▶ Data for analysis:
(* ===== verification/TxOutData.v ===== *)
(** * Addresses of an output in the vouts table (db/dcrpg/queries.go)

    How the address list of an output is written to the script_addresses column
    and how it is read back, by the scanner and by retrieveTxOutData.  The
    theorems show that a list of one address survives both, and that an empty
    list and a list of several addresses do not survive retrieveTxOutData. *)
From Stdlib Require Import Ascii.
From stdpp Require Import gmap strings.
From S2P Require Import Prelude UtxoStore.
Open Scope Z_scope.

(** [pq.StringArray.Value]: the text of an array of strings, every element in
    double quotes; the text of an element without quotes and backslashes is
    itself. *)
Class PqLib := { pq_StringArray_Value : list string → string }.
Definition quote : ascii := "034"%char.
Definition quoted (s : string) : string := (String quote EmptyString +:+ s +:+ String quote EmptyString)%string.
Fixpoint join_comma (l : list string) : string :=
  match l with
  | [] => ""
  | [a] => a
  | a :: l => (a +:+ "," +:+ join_comma l)%string
  end.
Definition plain_char (c : ascii) : bool :=
  negb (bool_decide (c = quote)) && negb (bool_decide (c = "\"%char)) && negb (bool_decide (c = ","%char)) &&
  negb (bool_decide (c = "{"%char)) && negb (bool_decide (c = "}"%char)).
Fixpoint plain (s : string) : bool :=
  match s with EmptyString => true | String c s => plain_char c && plain s end.
Class PqLaws `{PqLib} : Prop := {
  string_array_text l : forallb plain l = true →
    pq_StringArray_Value l = ("{" +:+ join_comma (quoted <$> l) +:+ "}")%string
}.

(** ** Go strings *)
(** [strings.Split(s, ",")]. *)
Fixpoint Split_comma (s : string) : list string :=
  match s with
  | EmptyString => [EmptyString]
  | String c s =>
    match Split_comma s with
    | x :: l => if bool_decide (c = ","%char) then EmptyString :: x :: l else String c x :: l
    | [] => []
    end
  end.

(** The replacer that removes braces. *)
Fixpoint remove_braces (s : string) : string :=
  match s with
  | EmptyString => EmptyString
  | String c s =>
    if bool_decide (c = "{"%char) || bool_decide (c = "}"%char) then remove_braces s else String c (remove_braces s)
  end.

Definition last_char (s : string) : option ascii := last (String.list_ascii_of_string s).

(** ** addressList *)
Section AddressList.
Context {lib : PqLib}.

Definition addressList_Value (al : list string) : string :=
  match al with
  | [] => "unknown"
  | [a] => a
  | _ => pq_StringArray_Value al
  end.

(** The source is a string. *)
Definition addressList_Scan (src : string) : list string :=
  if bool_decide (src = "unknown"%string) || bool_decide (src = "{}"%string) then []
  else if (2 <? Z.of_nat (String.length src)) && bool_decide (String.get 0 src = Some "{"%char)
            && bool_decide (last_char src = Some "}"%char)
  then Split_comma src
  else [src].

(** ** retrieveTxOutData *)
(** The row of the vouts table, by the columns selected. *)
Record VoutRow := mkVoutRow {
  vr_id : Z; vr_script_addresses : string; vr_value : Z; vr_mixed : bool; vr_coin_type : Z; vr_ska_value : string
}.
Definition TxOutData_of_row (r : VoutRow) : UTXOData :=
  mkUtxo (Split_comma (remove_braces (vr_script_addresses r))) (vr_value r) (vr_mixed r) (vr_id r) (vr_coin_type r) (vr_ska_value r).

(** The addresses of an output as they are stored and read again. *)
Definition reread (al : list string) : list string := Split_comma (remove_braces (addressList_Value al)).
End AddressList.

(** ** Facts *)
Lemma Split_comma_nonempty s : ∃ x l, Split_comma s = x :: l.
Proof.
  induction s as [|c s (x & l & IH)]; cbn; [eauto|]. rewrite IH. case_bool_decide; eauto.
Qed.

(** No comma. *)
Fixpoint no_comma (s : string) : bool :=
  match s with EmptyString => true | String c s => negb (bool_decide (c = ","%char)) && no_comma s end.

Lemma Split_comma_one s : no_comma s = true → Split_comma s = [s].
Proof.
  induction s as [|c s IH]; cbn; [done|]. intros [Hc Hs]%andb_true_iff. rewrite IH by done.
  by destruct (bool_decide (c = ","%char)).
Qed.

Lemma Split_comma_app a s : no_comma a = true → Split_comma (a +:+ String "," s)%string = a :: Split_comma s.
Proof.
  induction a as [|c a IH]; simpl.
  - intros _. by destruct (Split_comma_nonempty s) as (x & l & ->).
  - intros [Hc Ha]%andb_true_iff. rewrite IH by done. by destruct (bool_decide (c = ","%char)).
Qed.

Lemma Split_join l x : forallb no_comma (x :: l) = true → Split_comma (join_comma (x :: l)) = x :: l.
Proof.
  revert x. induction l as [|y l IH]; intros x [Hx Hl]%andb_true_iff.
  - by apply Split_comma_one.
  - change (join_comma (x :: y :: l)) with (x +:+ String "," (join_comma (y :: l)))%string.
    by rewrite Split_comma_app, IH.
Qed.

Lemma remove_braces_app a b : remove_braces (a +:+ b)%string = (remove_braces a +:+ remove_braces b)%string.
Proof.
  induction a as [|c a IH]; simpl; [done|]. destruct (_ || _); [done|]. simpl. by rewrite IH.
Qed.

Lemma plain_spec s : plain s = true → no_comma s = true ∧ remove_braces s = s.
Proof.
  induction s as [|c s IH]; cbn; [done|]. intros [Hc Hs]%andb_true_iff. destruct (IH Hs) as [-> ->].
  unfold plain_char in Hc. rewrite !andb_true_iff, !negb_true_iff in Hc. destruct Hc as ((((_ & _) & ->) & ->) & ->). done.
Qed.

Lemma append_nil s : (s +:+ "")%string = s.
Proof. induction s as [|c s IH]; [done|]. change (String c (s +:+ "")%string = String c s). by rewrite IH. Qed.

Lemma no_comma_app a b : no_comma (a +:+ b)%string = no_comma a && no_comma b.
Proof. induction a as [|c a IH]; simpl; [done|]. by rewrite IH, andb_assoc. Qed.

Lemma quoted_spec s : plain s = true → no_comma (quoted s) = true ∧ remove_braces (quoted s) = quoted s.
Proof.
  intros Hs. destruct (plain_spec s Hs) as [H1 H2]. unfold quoted. split.
  - by rewrite !no_comma_app, H1.
  - by rewrite !remove_braces_app, H2.
Qed.

Lemma remove_braces_join l : Forall (λ s, remove_braces s = s) l → remove_braces (join_comma l) = join_comma l.
Proof.
  induction 1 as [|a l Ha Hl IH]; [done|]. destruct l as [|b l]; [done|].
  change (join_comma (a :: b :: l)) with (a +:+ "," +:+ join_comma (b :: l))%string.
  by rewrite !remove_braces_app, Ha, IH.
Qed.

Section Facts.
Context {lib : PqLib} {laws : PqLaws}.

(** The addresses of an output read back by retrieveTxOutData are those
    stored only when there is exactly one: no address is read as the address
    [unknown], and several are read with their quotes. *)
Theorem reread_addresses al : forallb plain al = true →
  reread al = match al with [] => ["unknown"%string] | [a] => [a] | _ => quoted <$> al end ∧
  (reread al = al ↔ length al = 1%nat).
Proof.
  intros Hp.
  assert (reread al = match al with [] => ["unknown"%string] | [a] => [a] | _ => quoted <$> al end) as E.
  { unfold reread, addressList_Value. destruct al as [|a [|b l]]; [done| |].
    - cbn in Hp. rewrite andb_true_r in Hp. destruct (plain_spec a Hp) as [H1 ->]. by apply Split_comma_one.
    - rewrite string_array_text by done. rewrite !remove_braces_app. set (q := quoted <$> a :: b :: l).
      assert (Forall (λ s, no_comma s = true ∧ remove_braces s = s) q) as Hq.
      { unfold q. apply Forall_fmap, Forall_forall. intros s Hs.
        apply quoted_spec. assert (∀ x, x ∈ a :: b :: l → plain x = true) as G; [|by apply G].
        clear -Hp. induction (a :: b :: l) as [|y k IH]; [by intros x ?%elem_of_nil|].
        cbn in Hp. apply andb_true_iff in Hp as [H1 H2]. intros x [->|?]%elem_of_cons; auto. }
      rewrite remove_braces_join by (eapply Forall_impl; [exact Hq|]; by intros s [_ ?]).
      cbn [remove_braces bool_decide]. change ("" +:+ join_comma q +:+ "")%string with (join_comma q +:+ "")%string.
      rewrite append_nil.
      apply Split_join. assert (forallb no_comma q = true) as G; [|exact G].
      clear -Hq. induction Hq as [|x k [Hx _] _ IH]; cbn; [done|]. by rewrite Hx. }
  split; [exact E|]. rewrite E. destruct al as [|a [|b l]]; cbn; [split; discriminate|done|].
  split; [|discriminate]. intros [= H _]. exfalso. apply (f_equal String.length) in H. unfold quoted in H.
  assert (∀ x y, String.length (x +:+ y)%string = (String.length x + String.length y)%nat) as G.
  { induction x as [|c x IHx]; intros; simpl; [done|]. by rewrite IHx. }
  rewrite !G in H. simpl in H. lia.
Qed.
End Facts.

(** ** Examples *)
Module Witness.
Definition lib : PqLib := {| pq_StringArray_Value := λ l, ("{" +:+ join_comma (quoted <$> l) +:+ "}")%string |}.
Lemma laws : @PqLaws lib.
Proof. constructor. by intros l _. Qed.

Lemma reread_addresses_witness :
  reread (lib:=lib) [] = ["unknown"%string] ∧ reread (lib:=lib) ["Dsa"; "Dsb"]%string = [quoted "Dsa"; quoted "Dsb"].
Proof.
  split.
  - exact (proj1 (reread_addresses (lib:=lib) (laws:=laws) [] eq_refl)).
  - exact (proj1 (reread_addresses (lib:=lib) (laws:=laws) ["Dsa"; "Dsb"]%string eq_refl)).
Defined.
End Witness.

▶ Exercise goal: Within the data, count the lines that hold the word "quotes". Answer with the figure and nothing more.

▶ Exercise output: 2